### Aim of the exercise:
After locating the line with "Proof using Type. unfold _int_claim, json_int." in the data that follows, return it and every later line exactly, up to and including the line with "unfold _optional_str_list_claim. destruct".

### Dataset entries:

= Beginning of Section =

(** A segment of a token is the text of a JSON value. *)
Definition says (segment : string) (j : json) : Prop := exists raw, _b64url_decode segment = Some raw /\ loads raw = Some j.
(** The platform's header, whatever the order of its fields. *)
Definition platform_header (fields : payload) : Prop :=
  field fields "alg" = Some (JStr "ES256") /\ field fields "kid" = Some (JStr "platform-jwt:1") /\ field fields "typ" = Some (JStr "JWT") /\
  forall k j, In (k, j) fields -> In k ["alg"; "kid"; "typ"]%string.
(** The 64 bytes of a segment are a signature of [input] under the published key. *)
Definition signs (segment input : string) : Prop := exists jose, _b64url_decode segment = Some jose /\ String.length jose = 64%nat /\
  ecdsa_verify kms_key (encode_dss_signature (from_bytes 0 (substring 0 32 jose)) (from_bytes 0 (substring 32 32 jose))) (sha256 input) = true.
Definition json_int (j : option json) (z : Z) : Prop := j = Some (JInt z) \/ exists b, j = Some (JBool b) /\ z = Z.b2z b.
Record claims_of (p : payload) (c : ModuleClaims) : Prop := {
  co_issuer : field p "iss" = Some (JStr ("module:" ++ module_id c)) /\ iss c = ("module:" ++ module_id c)%string /\ module_id c <> EmptyString;
  co_seller : exists sub, field p "sub" = Some (JStr sub) /\ py_int (VStr sub) = Ok (seller_id c);
  co_iat : json_int (field p "iat") (iat c);
  co_exp : json_int (field p "exp") (exp c);
  co_type : field p "token_type" = JStr <$> token_type c;
  co_scopes : field p "scopes" = (fun l => JArr (map JStr l)) <$> scopes c;
  co_issued_by : field p "issued_by" = JStr <$> issued_by c;
  co_user : field p "platform_user_id" = JStr <$> platform_user_id c;
  co_module_claim : forall j, field p "module_id" = Some j -> j = JStr (module_id c);
  co_seller_claim : forall j, field p "seller_id" = Some j -> json_int (Some j) (seller_id c);
}.

Lemma int_claim_json p k z : _int_claim p k = Ok z -> json_int (field p k) z.
Proof using Type. unfold _int_claim, json_int. destruct (field p k) as [[| | | | | |]|]; try done; intros [= <-]; [right; by eexists|by left]. Qed.
Lemma str_claim_json p k t : _str_claim p k = Ok t -> field p k = Some (JStr t).
Proof using Type. unfold _str_claim. destruct (field p k) as [[| | | | | |]|]; try done. by intros [= <-]. Qed.
Lemma optional_str_json p k o : _optional_str_claim p k = Ok o -> field p k = JStr <$> o.
Proof using Type.
  unfold _optional_str_claim. destruct (field p k) as [j|] eqn:Hk; [|by intros [= <-]]. intros (t & Ht & [= <-])%result_bind_Ok.
  apply str_claim_json in Ht. cbn. congruence.
Qed.
Lemma strings_of_json l : forallb (fun j => is_some (json_str j)) l = true -> map JStr (omap json_str l) = l.
Proof using Type.
  induction l as [|j l IH]; [done|]. cbn [forallb]. intros [Hj Hl]%andb_true_iff. destruct j; try done. cbn. f_equal. by apply IH.
Qed.
Lemma optional_list_json p k o : _optional_str_list_claim p k = Ok o -> field p k = (fun l => JArr (map JStr l)) <$> o.
Proof using Type.
  unfold _optional_str_list_claim. destruct (field p k) as [[| | | | |l|]|]; try done; [|by intros [= <-]].
  destruct (forallb _ l) eqn:Hl; [|done]. intros [= <-]. cbn. by rewrite strings_of_json.
Qed.

Lemma module_claims_of p c : module_claims p = Ok c -> claims_of p c.
Proof using Type.
  unfold module_claims. intros (x & Hexp & Hc)%result_bind_Ok. apply result_bind_Ok in Hc as (i & Hiss & Hc).
  destruct (strip_prefix _ _) as [m|] eqn:Hm; [|done]. apply strip_prefix_Some in Hm. subst i.
  destruct (string_is_empty m) eqn:He; [done|]. apply result_bind_Ok in Hc as (sub & Hsub & Hc). apply result_bind_Ok in Hc as (z & Hz & Hc).
  apply result_bind_Ok in Hc as ([] & Hmod & Hc). apply result_bind_Ok in Hc as ([] & Hsel & Hc). apply result_bind_Ok in Hc as (t & Hiat & Hc).
  apply result_bind_Ok in Hc as (ty & Hty & Hc). apply result_bind_Ok in Hc as (sc & Hsc & Hc). apply result_bind_Ok in Hc as (ib & Hib & Hc).
  apply result_bind_Ok in Hc as (us & Hus & Hc). injection Hc as <-.
  constructor; cbn [module_id seller_id iss iat exp token_type scopes issued_by platform_user_id].
  - split; [by apply str_claim_json|]. split; [done|]. by intros ->.
  - exists sub. split; [by apply str_claim_json|done].
  - by apply int_claim_json.
  - by apply int_claim_json.
  - by apply optional_str_json.
  - by apply optional_list_json.
  - by apply optional_str_json.
  - by apply optional_str_json.
  - intros j Hj. rewrite Hj in Hmod. apply result_bind_Ok in Hmod as (t' & Ht & Hq). apply str_claim_json in Ht.
    destruct (String.eqb_spec t' m) as [->|]; [|done]. congruence.
  - intros j Hj. rewrite Hj in Hsel. apply result_bind_Ok in Hsel as (t' & Ht & Hq). apply int_claim_json in Ht.
    destruct (Z.eqb_spec t' z) as [->|]; [|done]. by rewrite <- Hj.
Qed.

Lemma header_is_platforms header : is_jwt_header header = true -> exists fields, header = JObj fields /\ platform_header fields.
Proof using Type.
  destruct header as [| | | | | |fields]; try done. unfold is_jwt_header. intros [Hkeys Hvals]%andb_true_iff. exists fields. split; [done|].
  assert (Hval : forall k v, In (k, v) header_fields -> field fields k = Some (JStr v)).
  { intros k v Hin. rewrite forallb_forall in Hvals. specialize (Hvals (k, v) Hin). cbn in Hvals. destruct (field fields k) as [[]|]; try done.
    by apply String.eqb_eq in Hvals as ->. }
  repeat split; [apply Hval; cbn; tauto..|]. intros k j Hin. rewrite forallb_forall in Hkeys. specialize (Hkeys (k, j) Hin). by apply string_in_iff in Hkeys.
Qed.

= End of Section =

### Response to this exercise:
Proof using Type. unfold _int_claim, json_int. destruct (field p k) as [[| | | | | |]|]; try done; intros [= <-]; [right; by eexists|by left]. Qed.
Lemma str_claim_json p k t : _str_claim p k = Ok t -> field p k = Some (JStr t).
Proof using Type. unfold _str_claim. destruct (field p k) as [[| | | | | |]|]; try done. by intros [= <-]. Qed.
Lemma optional_str_json p k o : _optional_str_claim p k = Ok o -> field p k = JStr <$> o.
Proof using Type.
  unfold _optional_str_claim. destruct (field p k) as [j|] eqn:Hk; [|by intros [= <-]]. intros (t & Ht & [= <-])%result_bind_Ok.
  apply str_claim_json in Ht. cbn. congruence.
Qed.
Lemma strings_of_json l : forallb (fun j => is_some (json_str j)) l = true -> map JStr (omap json_str l) = l.
Proof using Type.
  induction l as [|j l IH]; [done|]. cbn [forallb]. intros [Hj Hl]%andb_true_iff. destruct j; try done. cbn. f_equal. by apply IH.
Qed.
Lemma optional_list_json p k o : _optional_str_list_claim p k = Ok o -> field p k = (fun l => JArr (map JStr l)) <$> o.
Proof using Type.
  unfold _optional_str_list_claim. destruct (field p k) as [[| | | | |l|]|]; try done; [|by intros [= <-]].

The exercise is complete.